- **TASK DIRECTIONS**: Give back exactly the lines of the data below, starting with the line that has "(** [addFlagsForMonitor] of" and going on through the line that has "else (configOpts, conf).".

[RECORDS TO PROCESS Boundary: Start]

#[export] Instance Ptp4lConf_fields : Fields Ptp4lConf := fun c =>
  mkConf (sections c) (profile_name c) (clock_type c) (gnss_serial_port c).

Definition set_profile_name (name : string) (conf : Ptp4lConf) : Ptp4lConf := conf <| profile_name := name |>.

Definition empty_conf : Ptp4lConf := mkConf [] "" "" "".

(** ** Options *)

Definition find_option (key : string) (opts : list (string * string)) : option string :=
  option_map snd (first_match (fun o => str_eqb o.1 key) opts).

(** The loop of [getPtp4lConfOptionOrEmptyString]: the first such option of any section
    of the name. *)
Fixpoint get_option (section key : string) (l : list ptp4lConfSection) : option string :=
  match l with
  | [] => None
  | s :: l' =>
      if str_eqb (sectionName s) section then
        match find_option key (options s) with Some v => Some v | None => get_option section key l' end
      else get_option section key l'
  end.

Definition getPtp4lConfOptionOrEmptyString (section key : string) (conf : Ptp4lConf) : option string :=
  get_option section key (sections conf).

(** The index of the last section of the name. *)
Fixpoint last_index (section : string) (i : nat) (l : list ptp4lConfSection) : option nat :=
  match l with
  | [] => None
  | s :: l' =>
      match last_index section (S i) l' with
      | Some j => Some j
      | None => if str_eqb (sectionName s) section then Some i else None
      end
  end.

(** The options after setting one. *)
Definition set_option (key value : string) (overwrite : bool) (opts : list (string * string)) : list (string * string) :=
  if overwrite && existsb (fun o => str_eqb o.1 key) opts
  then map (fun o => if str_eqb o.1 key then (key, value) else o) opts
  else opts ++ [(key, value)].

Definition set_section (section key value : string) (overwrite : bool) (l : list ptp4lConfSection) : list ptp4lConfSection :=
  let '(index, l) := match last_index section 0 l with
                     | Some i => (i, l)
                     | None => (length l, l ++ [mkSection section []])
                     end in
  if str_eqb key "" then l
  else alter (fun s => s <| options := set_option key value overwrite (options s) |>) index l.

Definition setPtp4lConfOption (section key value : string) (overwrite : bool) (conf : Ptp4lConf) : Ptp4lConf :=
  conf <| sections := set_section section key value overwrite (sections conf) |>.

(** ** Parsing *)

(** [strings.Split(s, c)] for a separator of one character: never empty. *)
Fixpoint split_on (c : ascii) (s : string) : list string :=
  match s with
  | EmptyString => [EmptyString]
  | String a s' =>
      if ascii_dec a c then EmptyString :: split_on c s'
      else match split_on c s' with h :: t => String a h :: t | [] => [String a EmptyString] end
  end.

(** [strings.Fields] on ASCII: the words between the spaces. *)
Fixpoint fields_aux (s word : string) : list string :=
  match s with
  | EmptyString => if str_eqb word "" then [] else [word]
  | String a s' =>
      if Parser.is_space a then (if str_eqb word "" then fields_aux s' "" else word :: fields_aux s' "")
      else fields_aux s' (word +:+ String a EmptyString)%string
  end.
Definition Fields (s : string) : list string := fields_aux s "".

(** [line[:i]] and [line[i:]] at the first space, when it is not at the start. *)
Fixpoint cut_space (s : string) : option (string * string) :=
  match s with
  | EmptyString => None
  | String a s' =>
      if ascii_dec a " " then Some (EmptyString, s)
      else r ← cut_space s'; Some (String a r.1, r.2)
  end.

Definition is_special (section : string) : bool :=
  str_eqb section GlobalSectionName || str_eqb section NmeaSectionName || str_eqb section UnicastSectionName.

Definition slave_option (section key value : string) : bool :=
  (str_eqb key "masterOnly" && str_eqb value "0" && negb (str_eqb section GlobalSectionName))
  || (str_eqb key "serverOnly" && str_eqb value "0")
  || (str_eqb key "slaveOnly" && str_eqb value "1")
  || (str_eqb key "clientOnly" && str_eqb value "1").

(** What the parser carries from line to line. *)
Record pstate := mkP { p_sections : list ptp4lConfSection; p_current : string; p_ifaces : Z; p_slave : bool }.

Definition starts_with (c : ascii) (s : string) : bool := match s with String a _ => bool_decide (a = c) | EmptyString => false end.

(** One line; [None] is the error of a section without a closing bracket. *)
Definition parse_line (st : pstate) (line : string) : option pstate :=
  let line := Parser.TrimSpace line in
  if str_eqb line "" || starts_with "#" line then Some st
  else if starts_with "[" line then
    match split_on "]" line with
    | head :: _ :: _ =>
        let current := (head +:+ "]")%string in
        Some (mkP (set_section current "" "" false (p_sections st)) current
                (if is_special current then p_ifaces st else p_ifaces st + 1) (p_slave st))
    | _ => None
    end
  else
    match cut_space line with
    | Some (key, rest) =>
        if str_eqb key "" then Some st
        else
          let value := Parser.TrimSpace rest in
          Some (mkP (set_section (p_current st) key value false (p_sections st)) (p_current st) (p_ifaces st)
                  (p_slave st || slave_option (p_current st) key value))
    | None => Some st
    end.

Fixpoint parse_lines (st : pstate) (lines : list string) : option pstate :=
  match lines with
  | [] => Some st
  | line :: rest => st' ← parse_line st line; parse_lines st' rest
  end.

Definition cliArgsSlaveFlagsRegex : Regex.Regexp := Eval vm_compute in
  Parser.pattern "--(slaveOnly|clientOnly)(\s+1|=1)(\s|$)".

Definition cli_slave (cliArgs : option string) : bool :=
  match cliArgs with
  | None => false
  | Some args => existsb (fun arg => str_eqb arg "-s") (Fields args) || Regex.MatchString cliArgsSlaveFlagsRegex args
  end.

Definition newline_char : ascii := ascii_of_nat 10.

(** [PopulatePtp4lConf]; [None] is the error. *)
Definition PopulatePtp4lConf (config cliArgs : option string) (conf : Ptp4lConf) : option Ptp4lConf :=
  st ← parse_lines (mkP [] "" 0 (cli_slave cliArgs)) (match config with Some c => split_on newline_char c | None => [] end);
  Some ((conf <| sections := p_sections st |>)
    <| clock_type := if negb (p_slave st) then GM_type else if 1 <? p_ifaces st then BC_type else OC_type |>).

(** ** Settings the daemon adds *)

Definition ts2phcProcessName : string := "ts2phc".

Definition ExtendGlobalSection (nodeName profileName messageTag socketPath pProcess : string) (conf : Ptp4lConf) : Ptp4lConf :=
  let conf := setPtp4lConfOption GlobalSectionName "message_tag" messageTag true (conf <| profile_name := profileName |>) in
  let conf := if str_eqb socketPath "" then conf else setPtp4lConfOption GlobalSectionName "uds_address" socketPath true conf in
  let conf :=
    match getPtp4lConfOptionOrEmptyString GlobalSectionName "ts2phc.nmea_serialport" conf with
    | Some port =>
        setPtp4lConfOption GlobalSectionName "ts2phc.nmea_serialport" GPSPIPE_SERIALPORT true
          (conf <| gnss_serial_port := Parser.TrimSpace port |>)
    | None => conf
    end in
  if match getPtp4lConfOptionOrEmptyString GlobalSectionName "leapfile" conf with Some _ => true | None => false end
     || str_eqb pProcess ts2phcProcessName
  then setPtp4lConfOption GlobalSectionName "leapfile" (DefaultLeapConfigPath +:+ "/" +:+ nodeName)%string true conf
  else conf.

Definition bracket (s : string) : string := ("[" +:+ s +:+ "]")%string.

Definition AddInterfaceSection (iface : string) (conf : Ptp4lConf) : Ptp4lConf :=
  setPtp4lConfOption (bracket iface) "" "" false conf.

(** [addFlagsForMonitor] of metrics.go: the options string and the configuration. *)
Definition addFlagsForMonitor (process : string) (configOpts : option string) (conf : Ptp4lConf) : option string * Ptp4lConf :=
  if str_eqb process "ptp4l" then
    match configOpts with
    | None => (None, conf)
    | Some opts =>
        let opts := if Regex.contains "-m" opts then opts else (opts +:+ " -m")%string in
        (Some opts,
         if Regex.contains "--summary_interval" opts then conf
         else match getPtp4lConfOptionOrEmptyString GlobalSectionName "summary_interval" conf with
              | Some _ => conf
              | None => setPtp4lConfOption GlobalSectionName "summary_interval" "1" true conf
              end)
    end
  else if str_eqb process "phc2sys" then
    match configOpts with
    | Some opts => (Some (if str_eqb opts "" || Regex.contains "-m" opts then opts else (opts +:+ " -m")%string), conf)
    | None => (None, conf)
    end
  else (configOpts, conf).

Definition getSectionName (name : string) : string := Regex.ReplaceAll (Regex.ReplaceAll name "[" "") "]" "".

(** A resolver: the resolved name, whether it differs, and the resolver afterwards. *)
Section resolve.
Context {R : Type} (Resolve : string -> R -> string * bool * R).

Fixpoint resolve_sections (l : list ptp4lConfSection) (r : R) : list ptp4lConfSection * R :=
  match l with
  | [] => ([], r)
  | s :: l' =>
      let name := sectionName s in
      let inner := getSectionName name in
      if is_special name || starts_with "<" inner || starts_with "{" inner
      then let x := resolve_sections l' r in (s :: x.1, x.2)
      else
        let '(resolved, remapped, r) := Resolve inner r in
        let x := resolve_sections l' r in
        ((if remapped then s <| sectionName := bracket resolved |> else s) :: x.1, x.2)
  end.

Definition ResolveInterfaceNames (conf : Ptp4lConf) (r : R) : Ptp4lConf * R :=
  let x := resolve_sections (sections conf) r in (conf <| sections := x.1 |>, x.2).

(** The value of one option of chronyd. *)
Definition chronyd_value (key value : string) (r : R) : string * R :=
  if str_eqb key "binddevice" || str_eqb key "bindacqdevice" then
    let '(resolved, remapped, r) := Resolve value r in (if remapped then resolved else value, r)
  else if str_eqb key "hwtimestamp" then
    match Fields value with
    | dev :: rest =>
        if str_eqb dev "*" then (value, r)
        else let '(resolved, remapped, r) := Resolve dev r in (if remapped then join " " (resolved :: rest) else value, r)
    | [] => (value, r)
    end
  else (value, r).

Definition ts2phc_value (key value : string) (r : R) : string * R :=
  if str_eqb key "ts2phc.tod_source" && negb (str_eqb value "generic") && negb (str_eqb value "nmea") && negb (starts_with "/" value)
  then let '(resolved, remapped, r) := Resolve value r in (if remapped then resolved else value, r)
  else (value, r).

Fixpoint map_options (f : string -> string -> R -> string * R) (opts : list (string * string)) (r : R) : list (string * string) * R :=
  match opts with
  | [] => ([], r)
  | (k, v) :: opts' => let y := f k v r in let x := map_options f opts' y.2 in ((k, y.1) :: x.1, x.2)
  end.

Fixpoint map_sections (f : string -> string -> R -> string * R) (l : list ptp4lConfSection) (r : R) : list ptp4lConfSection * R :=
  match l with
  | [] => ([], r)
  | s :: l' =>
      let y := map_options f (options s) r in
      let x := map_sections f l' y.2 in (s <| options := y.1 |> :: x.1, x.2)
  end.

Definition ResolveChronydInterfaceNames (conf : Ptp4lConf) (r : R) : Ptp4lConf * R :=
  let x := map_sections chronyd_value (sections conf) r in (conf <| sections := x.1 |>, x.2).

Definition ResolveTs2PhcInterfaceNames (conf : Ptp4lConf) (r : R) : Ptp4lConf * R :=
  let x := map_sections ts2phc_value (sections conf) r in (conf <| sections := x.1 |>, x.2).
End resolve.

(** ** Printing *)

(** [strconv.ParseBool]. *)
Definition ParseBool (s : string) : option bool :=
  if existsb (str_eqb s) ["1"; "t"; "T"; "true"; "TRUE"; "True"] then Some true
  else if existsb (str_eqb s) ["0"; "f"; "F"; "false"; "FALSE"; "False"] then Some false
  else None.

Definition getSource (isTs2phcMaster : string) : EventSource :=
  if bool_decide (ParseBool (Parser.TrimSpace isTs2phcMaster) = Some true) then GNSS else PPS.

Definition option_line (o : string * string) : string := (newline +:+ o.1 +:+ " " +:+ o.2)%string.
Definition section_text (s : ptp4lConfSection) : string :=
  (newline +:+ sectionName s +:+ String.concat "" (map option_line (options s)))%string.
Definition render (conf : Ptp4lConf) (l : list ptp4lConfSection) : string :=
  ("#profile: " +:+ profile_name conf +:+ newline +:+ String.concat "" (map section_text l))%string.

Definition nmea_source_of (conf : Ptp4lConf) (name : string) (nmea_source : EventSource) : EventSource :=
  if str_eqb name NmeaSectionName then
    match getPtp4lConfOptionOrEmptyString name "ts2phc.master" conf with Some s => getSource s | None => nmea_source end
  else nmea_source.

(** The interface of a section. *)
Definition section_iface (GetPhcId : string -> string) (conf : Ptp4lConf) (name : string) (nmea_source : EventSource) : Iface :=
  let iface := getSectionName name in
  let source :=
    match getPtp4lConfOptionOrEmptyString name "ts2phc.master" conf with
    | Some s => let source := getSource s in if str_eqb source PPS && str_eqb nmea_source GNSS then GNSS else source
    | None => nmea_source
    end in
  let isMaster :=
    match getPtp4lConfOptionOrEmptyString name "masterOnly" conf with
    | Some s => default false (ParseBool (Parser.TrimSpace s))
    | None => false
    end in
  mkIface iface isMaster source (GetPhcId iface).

[RECORDS TO PROCESS Boundary: End]
[RECORDS TO PROCESS Boundary: Start]

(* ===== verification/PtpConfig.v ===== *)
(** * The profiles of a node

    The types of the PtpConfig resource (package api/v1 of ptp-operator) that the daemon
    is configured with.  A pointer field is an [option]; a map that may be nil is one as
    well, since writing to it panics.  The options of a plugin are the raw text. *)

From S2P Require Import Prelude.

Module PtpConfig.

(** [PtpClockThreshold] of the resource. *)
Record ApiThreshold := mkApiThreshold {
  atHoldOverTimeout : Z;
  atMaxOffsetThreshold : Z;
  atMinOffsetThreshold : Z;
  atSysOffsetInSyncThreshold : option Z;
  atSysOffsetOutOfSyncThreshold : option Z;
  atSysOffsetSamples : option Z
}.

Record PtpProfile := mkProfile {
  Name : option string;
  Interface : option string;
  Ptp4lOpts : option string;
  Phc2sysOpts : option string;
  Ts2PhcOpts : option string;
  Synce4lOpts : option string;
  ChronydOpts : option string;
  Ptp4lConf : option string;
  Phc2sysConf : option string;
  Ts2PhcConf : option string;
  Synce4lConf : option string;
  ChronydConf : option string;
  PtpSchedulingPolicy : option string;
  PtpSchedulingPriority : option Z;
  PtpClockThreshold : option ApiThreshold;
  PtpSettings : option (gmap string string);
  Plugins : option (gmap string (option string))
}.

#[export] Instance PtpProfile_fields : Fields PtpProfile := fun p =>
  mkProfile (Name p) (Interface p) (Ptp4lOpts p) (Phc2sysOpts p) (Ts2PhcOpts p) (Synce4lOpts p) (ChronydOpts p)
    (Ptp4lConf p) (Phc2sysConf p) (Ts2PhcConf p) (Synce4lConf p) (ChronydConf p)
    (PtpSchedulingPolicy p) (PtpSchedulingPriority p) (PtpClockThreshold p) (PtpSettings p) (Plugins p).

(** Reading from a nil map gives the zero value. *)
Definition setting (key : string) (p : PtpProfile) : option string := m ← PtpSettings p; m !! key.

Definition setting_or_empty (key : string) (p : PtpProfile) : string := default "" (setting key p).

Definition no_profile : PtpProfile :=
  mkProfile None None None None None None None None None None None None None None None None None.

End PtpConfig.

[RECORDS TO PROCESS Boundary: End]

- **ANSWER FOR THE TASK**:
(** [addFlagsForMonitor] of metrics.go: the options string and the configuration. *)
Definition addFlagsForMonitor (process : string) (configOpts : option string) (conf : Ptp4lConf) : option string * Ptp4lConf :=
  if str_eqb process "ptp4l" then
    match configOpts with
    | None => (None, conf)
    | Some opts =>
        let opts := if Regex.contains "-m" opts then opts else (opts +:+ " -m")%string in
        (Some opts,
         if Regex.contains "--summary_interval" opts then conf
         else match getPtp4lConfOptionOrEmptyString GlobalSectionName "summary_interval" conf with
              | Some _ => conf
              | None => setPtp4lConfOption GlobalSectionName "summary_interval" "1" true conf
              end)
    end
  else if str_eqb process "phc2sys" then
    match configOpts with
    | Some opts => (Some (if str_eqb opts "" || Regex.contains "-m" opts then opts else (opts +:+ " -m")%string), conf)
    | None => (None, conf)
    end
  else (configOpts, conf).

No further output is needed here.